Saved data entries:
++++
(* ===== verification/QueryxOptions.v ===== *)
(** * Options of the query service ([queryx/query_options.rs])

    The options of a query and of the index operations, their setters and the JSON object
    a query's options are sent as.

    [serde_json::Value] is a class of the constructors values are built with; the values of
    [Json.v] are an instance. *)

From S2P Require Import Prelude Text Json Durations Wire CoreError Http.

(** [serde_json::Value], as far as values are built. *)
Class JsonValue (V : Type) := {
  json_string : string → V;
  json_bool : bool → V;
  json_number : Z → V;
  json_array : list V → V;
  json_object : list (string * V) → V;
}.

#[global] Instance value_json : JsonValue Value := {|
  json_string := Json.String_;
  json_bool := Json.Bool;
  json_number := Json.number_from;
  json_array := Json.Array;
  json_object entries := Json.Object (foldl (λ m '(k, v), Json.map_insert k v m) [] entries);
|}.

(** ** Values of options *)

Module ScanConsistency.
Inductive ScanConsistency : Type := NotBounded | RequestPlus | AtPlus.
End ScanConsistency.

Module ProfileMode.
Inductive ProfileMode : Type := Off | Phases | Timings.
End ProfileMode.

Module Compression.
Inductive Compression : Type := Zip | Rle | Lzma | Lzo | None_.
End Compression.

Module QueryDurabilityLevel.
Inductive DurabilityLevel : Type := None_ | Majority | MajorityAndPersistActive | PersistToMajority.
End QueryDurabilityLevel.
++++
Your instructions — Only the lines from the one containing "End ProfileMode." through the last line of the records should appear, each written out exactly.

Response to this task —
End ProfileMode.

Module Compression.
Inductive Compression : Type := Zip | Rle | Lzma | Lzo | None_.
End Compression.

Module QueryDurabilityLevel.
Inductive DurabilityLevel : Type := None_ | Majority | MajorityAndPersistActive | PersistToMajority.
End QueryDurabilityLevel.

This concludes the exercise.